··· Record excerpts ···

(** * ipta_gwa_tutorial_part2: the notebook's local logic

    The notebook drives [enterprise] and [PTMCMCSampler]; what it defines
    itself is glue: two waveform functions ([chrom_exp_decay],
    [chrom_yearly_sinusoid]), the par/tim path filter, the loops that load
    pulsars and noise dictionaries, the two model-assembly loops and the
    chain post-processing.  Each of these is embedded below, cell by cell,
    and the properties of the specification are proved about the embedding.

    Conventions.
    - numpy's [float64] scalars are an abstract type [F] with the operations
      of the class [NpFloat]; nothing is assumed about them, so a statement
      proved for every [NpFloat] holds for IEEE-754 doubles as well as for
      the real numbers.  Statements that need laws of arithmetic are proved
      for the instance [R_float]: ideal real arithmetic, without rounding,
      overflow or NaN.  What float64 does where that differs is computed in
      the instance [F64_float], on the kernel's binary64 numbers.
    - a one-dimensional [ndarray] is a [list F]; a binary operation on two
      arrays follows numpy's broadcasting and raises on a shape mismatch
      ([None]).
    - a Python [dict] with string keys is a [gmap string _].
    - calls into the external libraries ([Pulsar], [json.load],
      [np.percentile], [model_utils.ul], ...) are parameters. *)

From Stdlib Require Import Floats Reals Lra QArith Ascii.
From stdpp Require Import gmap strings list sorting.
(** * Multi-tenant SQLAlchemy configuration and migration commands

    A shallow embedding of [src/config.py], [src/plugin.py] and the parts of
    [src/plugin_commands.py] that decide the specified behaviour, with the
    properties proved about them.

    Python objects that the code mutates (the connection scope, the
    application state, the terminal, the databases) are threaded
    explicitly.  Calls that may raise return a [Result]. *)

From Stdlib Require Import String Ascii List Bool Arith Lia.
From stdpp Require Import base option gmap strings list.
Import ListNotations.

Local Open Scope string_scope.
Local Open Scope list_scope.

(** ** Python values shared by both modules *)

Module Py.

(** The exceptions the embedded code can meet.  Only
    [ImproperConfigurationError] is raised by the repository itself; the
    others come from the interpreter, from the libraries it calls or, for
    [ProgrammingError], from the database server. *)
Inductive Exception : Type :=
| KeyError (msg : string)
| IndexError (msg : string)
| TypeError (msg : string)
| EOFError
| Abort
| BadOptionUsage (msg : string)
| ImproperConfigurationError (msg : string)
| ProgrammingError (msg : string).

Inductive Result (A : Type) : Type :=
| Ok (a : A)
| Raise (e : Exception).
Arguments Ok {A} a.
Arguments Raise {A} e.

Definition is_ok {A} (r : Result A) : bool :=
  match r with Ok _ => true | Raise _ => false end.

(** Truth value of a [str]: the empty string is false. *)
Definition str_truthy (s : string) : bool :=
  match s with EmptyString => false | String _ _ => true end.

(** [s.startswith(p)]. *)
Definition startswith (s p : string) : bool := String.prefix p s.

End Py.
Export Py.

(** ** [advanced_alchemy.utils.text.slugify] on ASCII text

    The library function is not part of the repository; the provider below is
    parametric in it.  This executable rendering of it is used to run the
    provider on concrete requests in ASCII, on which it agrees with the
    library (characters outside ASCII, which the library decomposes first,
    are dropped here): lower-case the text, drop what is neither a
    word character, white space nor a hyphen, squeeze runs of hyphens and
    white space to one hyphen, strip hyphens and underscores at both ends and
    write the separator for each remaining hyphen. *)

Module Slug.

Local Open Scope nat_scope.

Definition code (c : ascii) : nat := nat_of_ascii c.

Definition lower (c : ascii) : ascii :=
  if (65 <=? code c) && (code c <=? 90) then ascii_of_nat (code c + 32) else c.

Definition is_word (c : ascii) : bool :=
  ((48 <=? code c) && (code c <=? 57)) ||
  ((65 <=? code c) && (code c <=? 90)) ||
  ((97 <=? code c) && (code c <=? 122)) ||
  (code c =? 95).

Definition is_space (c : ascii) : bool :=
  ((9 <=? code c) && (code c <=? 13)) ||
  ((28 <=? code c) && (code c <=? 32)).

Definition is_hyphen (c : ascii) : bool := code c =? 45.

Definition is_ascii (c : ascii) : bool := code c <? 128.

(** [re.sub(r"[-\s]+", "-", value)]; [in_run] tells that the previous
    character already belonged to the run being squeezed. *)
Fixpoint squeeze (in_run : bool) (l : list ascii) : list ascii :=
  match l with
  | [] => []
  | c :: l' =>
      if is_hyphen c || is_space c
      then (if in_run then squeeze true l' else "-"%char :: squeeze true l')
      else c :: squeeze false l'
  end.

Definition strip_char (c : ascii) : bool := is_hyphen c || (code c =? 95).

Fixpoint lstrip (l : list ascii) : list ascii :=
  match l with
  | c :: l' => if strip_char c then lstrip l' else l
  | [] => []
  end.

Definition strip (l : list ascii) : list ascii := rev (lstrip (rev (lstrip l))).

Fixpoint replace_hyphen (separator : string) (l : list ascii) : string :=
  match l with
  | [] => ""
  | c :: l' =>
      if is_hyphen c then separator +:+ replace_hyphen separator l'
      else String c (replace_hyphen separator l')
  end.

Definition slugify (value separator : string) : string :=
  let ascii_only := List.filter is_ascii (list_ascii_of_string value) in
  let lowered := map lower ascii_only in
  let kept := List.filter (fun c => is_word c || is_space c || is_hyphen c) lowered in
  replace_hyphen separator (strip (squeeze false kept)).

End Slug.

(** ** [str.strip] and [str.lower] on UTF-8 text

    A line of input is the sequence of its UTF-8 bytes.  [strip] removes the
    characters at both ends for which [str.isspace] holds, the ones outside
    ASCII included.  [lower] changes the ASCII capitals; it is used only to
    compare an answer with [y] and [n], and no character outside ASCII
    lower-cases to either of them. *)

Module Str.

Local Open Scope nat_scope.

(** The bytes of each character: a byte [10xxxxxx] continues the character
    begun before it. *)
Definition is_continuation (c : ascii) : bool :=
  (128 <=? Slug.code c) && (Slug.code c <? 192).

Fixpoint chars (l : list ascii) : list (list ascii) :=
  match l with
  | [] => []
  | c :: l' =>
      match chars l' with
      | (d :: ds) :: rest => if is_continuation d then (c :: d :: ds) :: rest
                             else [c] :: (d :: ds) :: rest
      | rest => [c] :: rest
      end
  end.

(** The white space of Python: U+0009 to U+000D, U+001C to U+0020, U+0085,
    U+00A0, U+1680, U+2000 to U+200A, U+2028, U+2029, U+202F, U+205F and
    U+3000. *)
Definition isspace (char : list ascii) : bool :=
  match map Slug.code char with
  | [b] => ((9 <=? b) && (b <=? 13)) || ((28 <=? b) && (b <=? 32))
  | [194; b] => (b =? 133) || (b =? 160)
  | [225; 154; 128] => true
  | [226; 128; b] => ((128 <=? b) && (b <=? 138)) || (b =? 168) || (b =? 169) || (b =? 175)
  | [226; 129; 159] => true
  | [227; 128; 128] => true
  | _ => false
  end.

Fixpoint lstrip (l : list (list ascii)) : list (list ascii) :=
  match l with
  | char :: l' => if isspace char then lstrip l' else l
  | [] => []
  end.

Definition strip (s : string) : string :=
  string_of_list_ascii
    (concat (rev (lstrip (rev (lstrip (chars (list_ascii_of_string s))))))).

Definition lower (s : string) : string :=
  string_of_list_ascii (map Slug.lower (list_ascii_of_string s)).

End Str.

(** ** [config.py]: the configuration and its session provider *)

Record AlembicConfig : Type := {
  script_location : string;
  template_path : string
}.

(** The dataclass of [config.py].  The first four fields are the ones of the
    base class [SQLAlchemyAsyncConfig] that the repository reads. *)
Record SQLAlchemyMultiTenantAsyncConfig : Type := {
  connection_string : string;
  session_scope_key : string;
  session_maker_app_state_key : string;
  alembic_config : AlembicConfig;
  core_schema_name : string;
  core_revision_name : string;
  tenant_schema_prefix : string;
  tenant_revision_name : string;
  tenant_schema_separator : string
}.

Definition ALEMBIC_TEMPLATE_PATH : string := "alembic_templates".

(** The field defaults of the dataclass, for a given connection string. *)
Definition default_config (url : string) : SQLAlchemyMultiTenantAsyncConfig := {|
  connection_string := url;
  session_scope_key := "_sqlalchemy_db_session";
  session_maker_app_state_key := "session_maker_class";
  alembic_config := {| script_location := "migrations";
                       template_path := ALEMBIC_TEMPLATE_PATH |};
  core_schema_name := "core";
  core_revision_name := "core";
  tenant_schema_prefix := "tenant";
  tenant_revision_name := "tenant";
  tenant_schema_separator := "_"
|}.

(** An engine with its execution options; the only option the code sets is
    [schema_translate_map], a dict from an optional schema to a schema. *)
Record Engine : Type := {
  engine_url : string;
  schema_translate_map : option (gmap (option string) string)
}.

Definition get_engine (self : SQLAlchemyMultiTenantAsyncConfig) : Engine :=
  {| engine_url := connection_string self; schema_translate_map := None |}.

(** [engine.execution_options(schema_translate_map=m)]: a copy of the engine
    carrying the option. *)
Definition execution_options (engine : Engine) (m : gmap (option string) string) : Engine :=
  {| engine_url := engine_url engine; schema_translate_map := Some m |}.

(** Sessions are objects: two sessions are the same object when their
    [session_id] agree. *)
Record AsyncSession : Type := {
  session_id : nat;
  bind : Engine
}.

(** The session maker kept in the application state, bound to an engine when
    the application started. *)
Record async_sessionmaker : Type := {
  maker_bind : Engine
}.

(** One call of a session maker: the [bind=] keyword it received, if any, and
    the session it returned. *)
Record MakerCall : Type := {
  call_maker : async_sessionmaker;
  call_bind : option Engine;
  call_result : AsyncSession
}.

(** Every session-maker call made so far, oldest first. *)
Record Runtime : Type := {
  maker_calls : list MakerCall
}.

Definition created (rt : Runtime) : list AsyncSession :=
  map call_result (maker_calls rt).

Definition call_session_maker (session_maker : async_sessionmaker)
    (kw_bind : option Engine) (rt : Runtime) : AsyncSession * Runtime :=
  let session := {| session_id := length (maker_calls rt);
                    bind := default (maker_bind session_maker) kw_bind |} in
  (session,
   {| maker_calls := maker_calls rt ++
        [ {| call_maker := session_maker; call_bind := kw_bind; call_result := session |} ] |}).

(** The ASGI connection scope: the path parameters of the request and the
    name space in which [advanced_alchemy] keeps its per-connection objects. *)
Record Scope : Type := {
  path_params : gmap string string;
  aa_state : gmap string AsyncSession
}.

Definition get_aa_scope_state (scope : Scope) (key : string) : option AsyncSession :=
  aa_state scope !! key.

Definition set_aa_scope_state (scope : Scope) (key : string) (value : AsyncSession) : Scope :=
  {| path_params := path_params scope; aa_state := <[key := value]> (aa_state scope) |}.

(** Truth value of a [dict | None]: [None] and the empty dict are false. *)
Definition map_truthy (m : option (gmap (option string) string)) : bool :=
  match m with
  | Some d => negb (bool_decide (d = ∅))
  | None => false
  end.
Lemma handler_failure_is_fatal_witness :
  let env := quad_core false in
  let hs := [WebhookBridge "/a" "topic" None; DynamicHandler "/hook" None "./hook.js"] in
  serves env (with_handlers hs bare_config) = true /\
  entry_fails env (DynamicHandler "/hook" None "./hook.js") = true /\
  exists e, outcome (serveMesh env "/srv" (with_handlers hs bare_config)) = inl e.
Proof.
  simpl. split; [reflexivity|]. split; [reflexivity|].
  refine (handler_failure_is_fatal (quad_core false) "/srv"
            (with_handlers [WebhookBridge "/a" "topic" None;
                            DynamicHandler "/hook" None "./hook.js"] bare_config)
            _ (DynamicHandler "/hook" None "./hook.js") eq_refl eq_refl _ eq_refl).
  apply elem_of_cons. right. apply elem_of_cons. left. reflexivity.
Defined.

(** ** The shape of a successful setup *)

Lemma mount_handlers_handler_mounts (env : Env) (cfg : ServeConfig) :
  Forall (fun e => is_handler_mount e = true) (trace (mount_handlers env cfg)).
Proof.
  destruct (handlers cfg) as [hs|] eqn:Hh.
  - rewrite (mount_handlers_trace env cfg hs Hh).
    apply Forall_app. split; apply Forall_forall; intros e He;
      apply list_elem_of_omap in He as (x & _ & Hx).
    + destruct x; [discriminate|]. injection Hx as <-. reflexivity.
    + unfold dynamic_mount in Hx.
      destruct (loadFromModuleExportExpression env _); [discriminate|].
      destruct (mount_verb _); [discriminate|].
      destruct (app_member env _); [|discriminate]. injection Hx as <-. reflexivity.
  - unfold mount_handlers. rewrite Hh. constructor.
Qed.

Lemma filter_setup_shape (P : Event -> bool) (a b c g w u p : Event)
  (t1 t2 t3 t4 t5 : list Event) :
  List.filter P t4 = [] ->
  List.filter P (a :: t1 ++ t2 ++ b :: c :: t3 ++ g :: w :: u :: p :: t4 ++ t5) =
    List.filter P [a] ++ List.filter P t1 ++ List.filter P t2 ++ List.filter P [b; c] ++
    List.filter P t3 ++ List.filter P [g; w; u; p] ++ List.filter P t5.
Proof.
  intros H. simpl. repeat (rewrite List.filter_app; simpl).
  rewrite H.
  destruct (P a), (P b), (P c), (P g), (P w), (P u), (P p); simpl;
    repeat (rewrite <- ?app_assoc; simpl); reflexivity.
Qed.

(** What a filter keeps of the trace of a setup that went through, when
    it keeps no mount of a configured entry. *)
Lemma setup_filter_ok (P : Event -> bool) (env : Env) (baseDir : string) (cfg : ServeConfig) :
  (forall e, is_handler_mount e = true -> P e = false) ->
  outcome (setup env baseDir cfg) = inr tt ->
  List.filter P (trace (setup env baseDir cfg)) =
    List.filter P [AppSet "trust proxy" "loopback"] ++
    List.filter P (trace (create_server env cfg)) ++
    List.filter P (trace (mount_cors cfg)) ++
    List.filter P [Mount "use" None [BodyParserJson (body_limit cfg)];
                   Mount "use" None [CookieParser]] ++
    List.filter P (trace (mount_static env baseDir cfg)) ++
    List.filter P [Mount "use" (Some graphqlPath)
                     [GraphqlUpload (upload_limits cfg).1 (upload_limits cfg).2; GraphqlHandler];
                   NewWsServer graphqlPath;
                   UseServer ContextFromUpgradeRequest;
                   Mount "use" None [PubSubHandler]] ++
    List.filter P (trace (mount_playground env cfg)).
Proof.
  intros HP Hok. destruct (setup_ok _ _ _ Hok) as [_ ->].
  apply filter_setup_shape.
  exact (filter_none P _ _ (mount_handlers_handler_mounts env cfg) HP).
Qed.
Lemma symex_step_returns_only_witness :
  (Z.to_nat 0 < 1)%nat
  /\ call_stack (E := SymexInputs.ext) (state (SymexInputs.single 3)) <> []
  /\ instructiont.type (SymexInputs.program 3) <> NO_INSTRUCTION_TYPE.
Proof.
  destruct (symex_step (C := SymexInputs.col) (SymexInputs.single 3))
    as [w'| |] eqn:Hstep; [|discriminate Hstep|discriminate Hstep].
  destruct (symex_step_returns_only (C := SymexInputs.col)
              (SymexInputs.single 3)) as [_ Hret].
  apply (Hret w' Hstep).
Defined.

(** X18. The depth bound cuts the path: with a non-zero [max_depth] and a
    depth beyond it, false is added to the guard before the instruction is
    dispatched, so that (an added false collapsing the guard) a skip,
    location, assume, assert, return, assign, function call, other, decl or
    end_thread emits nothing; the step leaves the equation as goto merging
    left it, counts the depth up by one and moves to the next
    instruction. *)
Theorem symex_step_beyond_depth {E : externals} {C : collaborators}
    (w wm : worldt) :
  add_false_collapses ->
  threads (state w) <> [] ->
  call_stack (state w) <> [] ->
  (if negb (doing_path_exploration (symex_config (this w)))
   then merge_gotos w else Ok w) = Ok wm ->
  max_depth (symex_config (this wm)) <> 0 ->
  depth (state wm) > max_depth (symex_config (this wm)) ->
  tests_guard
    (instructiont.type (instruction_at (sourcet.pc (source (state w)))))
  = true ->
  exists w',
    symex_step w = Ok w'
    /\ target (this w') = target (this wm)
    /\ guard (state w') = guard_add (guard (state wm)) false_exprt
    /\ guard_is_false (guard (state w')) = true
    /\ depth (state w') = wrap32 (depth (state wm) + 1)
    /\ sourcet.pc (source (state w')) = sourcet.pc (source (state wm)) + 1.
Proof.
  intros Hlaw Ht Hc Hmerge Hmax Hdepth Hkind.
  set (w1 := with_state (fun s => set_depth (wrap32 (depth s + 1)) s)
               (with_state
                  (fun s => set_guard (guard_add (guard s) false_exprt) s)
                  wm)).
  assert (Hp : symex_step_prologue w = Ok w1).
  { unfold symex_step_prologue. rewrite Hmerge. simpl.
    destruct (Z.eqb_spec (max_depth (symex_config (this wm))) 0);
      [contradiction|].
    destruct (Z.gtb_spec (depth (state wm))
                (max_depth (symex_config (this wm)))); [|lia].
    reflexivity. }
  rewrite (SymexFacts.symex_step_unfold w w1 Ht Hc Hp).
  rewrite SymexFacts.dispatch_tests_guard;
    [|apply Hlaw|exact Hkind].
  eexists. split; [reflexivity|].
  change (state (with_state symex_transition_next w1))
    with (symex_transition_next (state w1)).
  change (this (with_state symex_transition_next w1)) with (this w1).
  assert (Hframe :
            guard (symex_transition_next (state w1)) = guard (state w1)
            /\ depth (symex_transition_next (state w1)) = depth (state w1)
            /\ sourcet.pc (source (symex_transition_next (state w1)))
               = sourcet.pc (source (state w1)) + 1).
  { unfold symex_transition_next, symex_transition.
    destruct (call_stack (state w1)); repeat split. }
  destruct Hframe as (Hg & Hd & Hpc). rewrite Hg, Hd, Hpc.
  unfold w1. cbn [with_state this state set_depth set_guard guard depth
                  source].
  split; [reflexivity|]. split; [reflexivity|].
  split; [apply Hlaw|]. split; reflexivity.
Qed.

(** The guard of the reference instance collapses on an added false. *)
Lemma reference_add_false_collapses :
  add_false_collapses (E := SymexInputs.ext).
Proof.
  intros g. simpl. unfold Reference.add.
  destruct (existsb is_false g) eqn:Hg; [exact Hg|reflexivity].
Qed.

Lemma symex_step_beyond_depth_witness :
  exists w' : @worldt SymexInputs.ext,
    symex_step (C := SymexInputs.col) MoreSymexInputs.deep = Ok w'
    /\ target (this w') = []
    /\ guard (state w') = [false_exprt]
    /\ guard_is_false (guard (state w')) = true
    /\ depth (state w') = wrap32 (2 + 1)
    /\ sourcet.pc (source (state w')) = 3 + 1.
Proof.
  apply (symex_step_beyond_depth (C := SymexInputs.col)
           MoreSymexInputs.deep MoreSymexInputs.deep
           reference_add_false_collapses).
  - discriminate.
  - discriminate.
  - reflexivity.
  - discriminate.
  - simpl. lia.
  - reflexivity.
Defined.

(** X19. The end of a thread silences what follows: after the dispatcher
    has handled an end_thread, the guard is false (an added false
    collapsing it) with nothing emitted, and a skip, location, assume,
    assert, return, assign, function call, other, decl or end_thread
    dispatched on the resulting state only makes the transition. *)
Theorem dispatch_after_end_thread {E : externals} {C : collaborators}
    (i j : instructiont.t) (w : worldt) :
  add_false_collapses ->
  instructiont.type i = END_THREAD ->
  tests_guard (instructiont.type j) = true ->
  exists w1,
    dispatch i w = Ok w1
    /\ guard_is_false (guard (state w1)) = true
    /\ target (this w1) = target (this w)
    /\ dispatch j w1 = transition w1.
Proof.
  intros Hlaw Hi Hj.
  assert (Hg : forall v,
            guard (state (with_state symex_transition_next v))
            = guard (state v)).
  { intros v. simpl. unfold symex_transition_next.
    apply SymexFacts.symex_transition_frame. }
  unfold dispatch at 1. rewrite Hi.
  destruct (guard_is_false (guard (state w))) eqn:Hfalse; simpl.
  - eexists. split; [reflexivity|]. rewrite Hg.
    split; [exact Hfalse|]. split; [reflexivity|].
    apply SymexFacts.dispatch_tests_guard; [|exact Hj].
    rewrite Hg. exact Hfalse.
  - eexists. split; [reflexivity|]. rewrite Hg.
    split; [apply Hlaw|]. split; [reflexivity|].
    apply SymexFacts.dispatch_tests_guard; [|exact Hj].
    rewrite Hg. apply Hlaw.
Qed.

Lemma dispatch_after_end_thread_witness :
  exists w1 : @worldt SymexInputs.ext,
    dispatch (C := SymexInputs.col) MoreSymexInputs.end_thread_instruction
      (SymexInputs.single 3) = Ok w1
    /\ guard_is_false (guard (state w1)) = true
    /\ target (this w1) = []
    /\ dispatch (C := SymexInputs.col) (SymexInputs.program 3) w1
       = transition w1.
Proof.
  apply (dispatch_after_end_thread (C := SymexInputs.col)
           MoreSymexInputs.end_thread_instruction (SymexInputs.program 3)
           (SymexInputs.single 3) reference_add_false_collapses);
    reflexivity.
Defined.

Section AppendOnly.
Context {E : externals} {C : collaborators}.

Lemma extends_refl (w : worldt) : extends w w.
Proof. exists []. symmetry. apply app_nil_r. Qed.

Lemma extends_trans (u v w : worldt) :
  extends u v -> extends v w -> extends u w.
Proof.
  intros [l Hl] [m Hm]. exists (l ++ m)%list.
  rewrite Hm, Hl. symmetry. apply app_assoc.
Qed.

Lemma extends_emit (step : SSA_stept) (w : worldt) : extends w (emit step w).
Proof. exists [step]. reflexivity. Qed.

···

Work to complete => In the records above, locate each line with the word "isspace". Copy all such lines.

Response below =>
    characters at both ends for which [str.isspace] holds, the ones outside
Definition isspace (char : list ascii) : bool :=
  | char :: l' => if isspace char then lstrip l' else l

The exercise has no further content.